Bei den derzeitigen Ernährungsempfehlungen für Patienten mit Malignomen wird zunehmend in Betracht gezogen, dass Tumorkrankheiten durch einen fettgestützten Stoffwechsel mit erheblich gestörter Glukoseverwertung gekennzeichnet sind. Fett sollte somit das bevorzugte energetische Substrat sein. Die Frage jedoch, welche einzelnen Fette sich besonders anbieten, und welche besser vermieden werden, lässt sich nur auf der Basis von Befunden der Nährstoffpharmakologie beantworten. Im vorliegenden Übersichtsartikel werden Einflüsse der kurzkettigen und der gesättigten langkettigen Fettsäuren auf das Tumorwachstum skizziert. Die kurzkettigen Fettsäuren, besonders Butyrat, interferieren mit dem Tumorwachstum, indem sie die Proliferation hemmen, die Zelldifferenzierung und die Apoptose aber begünstigen. Außerdem verringern sie die Angiogenese, die Invasivität und die Metastasierung. Diese Effekte wurden an Zelllinien vieler Neoplasien, aber auch in vivo regelmäßig beobachtet. Vermittelnd wirkt sich hier eine veränderte Expression regulatorischer Proteine und der Kaspasen aus, wobei die betreffenden Vorgänge wohl durch eine Hemmung der Histon-Deazetylierung bedingt sind. Da die Halbwertszeit des Butyrats nur ungefähr 6 Minuten beträgt, zieht man Tributyrin (Glyzerin-Tributyrat) dem Butyrat vor. Butyrat entsteht im Übrigen bei der intestinalen bakteriellen Fermentierung der Ballaststoffe, z. B. des Pektins. Durch die gesättigten langkettigen Fettsäuren, in erster Linie durch Palmitat und Stearat, wird ebenfalls die Proliferation maligner Zellen vermindert und die Apoptoserate gesteigert, sodass das Tumorwachstum abnimmt. Als Mechanismen dieser Wirkungen dürften eine Hemmung der Glykolyse und eine Beeinträchtigung der Fettsäurensynthese in den Malignomen im Vordergund stehen. Die gesättigten langkettigen Fettsäuren sind in Milch, Butter und mehreren anderen Nahrungsfetten in nennenswerten Mengen enthalten.

Abstract

Current nutritional recommendations for patients having a malignancy tend to take into account that the metabolism of energy-yielding substrates is lipid-based, and that glucose utilization is severely impaired.
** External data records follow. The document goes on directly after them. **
(* ===== verification/Iam.v ===== *)
(** * Roles and actions: [internal/iam/iam.go]

    A [Role] and an [Action] are Go string types; the constants are the values
    the program knows. *)

From S2P Require Import Prelude GoStrings.

Abbreviation Role := string.
Abbreviation Action := string.

Definition RoleAdmin : Role := "admin".
Definition RoleMember : Role := "member".

Definition ParseRole (value : string) : result Role :=
  if String.eqb value RoleAdmin || String.eqb value RoleMember
  then Ok value else Err ErrInvalidRole.

Definition ActionCreateBucket : Action := "s3:CreateBucket".
Definition ActionDeleteBucket : Action := "s3:DeleteBucket".
Definition ActionListBucket : Action := "s3:ListBucket".
Definition ActionGetObject : Action := "s3:GetObject".
Definition ActionPutObject : Action := "s3:PutObject".
Definition ActionDeleteObject : Action := "s3:DeleteObject".
Definition ActionListMultipartUploadParts : Action := "s3:ListMultipartUploadParts".
Definition ActionAbortMultipartUpload : Action := "s3:AbortMultipartUpload".

Definition grantableActions : list Action :=
  [ActionListBucket; ActionGetObject; ActionPutObject; ActionDeleteObject;
   ActionListMultipartUploadParts; ActionAbortMultipartUpload].

Definition IsGrantable (a : Action) : bool := existsb (String.eqb a) grantableActions.

Definition ParseGrantableAction (value : string) : result Action :=
  if IsGrantable value then Ok value else Err ErrNotGrantable.

Lemma IsGrantable_elem a : IsGrantable a = true <-> a ∈ grantableActions.
Proof.
  unfold IsGrantable. rewrite existsb_exists. split.
  - intros (x & Hx & ->%String.eqb_eq). by apply list_elem_of_In.
  - intros H. exists a. by rewrite String.eqb_refl, <- list_elem_of_In.
Qed.

Lemma grantable_not_bucket_admin a :
  IsGrantable a = true -> a <> ActionCreateBucket /\ a <> ActionDeleteBucket.
Proof. intros H. split; intros ->; by vm_compute in H. Qed.

(** [ParseRole] accepts exactly the two stored roles. *)
Lemma ParseRole_ok value r :
  ParseRole value = Ok r <-> r = value /\ (value = RoleAdmin \/ value = RoleMember).
Proof.
  unfold ParseRole.
  destruct (String.eqb_spec value RoleAdmin), (String.eqb_spec value RoleMember); simpl;
    (split; [intros [=]|intros [? ?]]); subst; tauto.
Qed.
Fat should thus be the preferred energy substrate. However, in order to determine which types of fat are either advisable or should be avoided, it is necessary to consider data from nutrient pharmacology. In the present review article, the effects of short-chain as well as saturated long-chain fatty acids on tumor growth are outlined. Short-chain fatty acids, in particular butyrate, interfere with tumor growth by both inhibiting proliferation and promoting cell differentiation and also apoptosis. In addition, angiogenesis, invasion and metastasis are reduced. These effects were consistently observed not only in many tumor cell lines, but also in vivo. They are mediated by an altered expression of regulatory proteins and caspases and are probably due to an inhibition of histone deacetylation. Since the half-life of butyrate is only about 6 minutes, tributyrin (glycerol tributyrate) may be used instead. Furthermore, butyrate becomes available from the bacterial fermentation of dietary fiber, e. g. of pectin in the gut. Saturated long-chain fatty acids, especially palmitate and stearate also decrease the proliferation rate of malignant cells and induce apoptosis, thus retarding tumor growth. An inhibition of both glycolysis and fatty acid synthesis in malignancies may be the predominant mechanisms of these effects. Saturated long-chain fatty acids such as palmitate and stearate are found particularly in milk, butter and several other dietary fats.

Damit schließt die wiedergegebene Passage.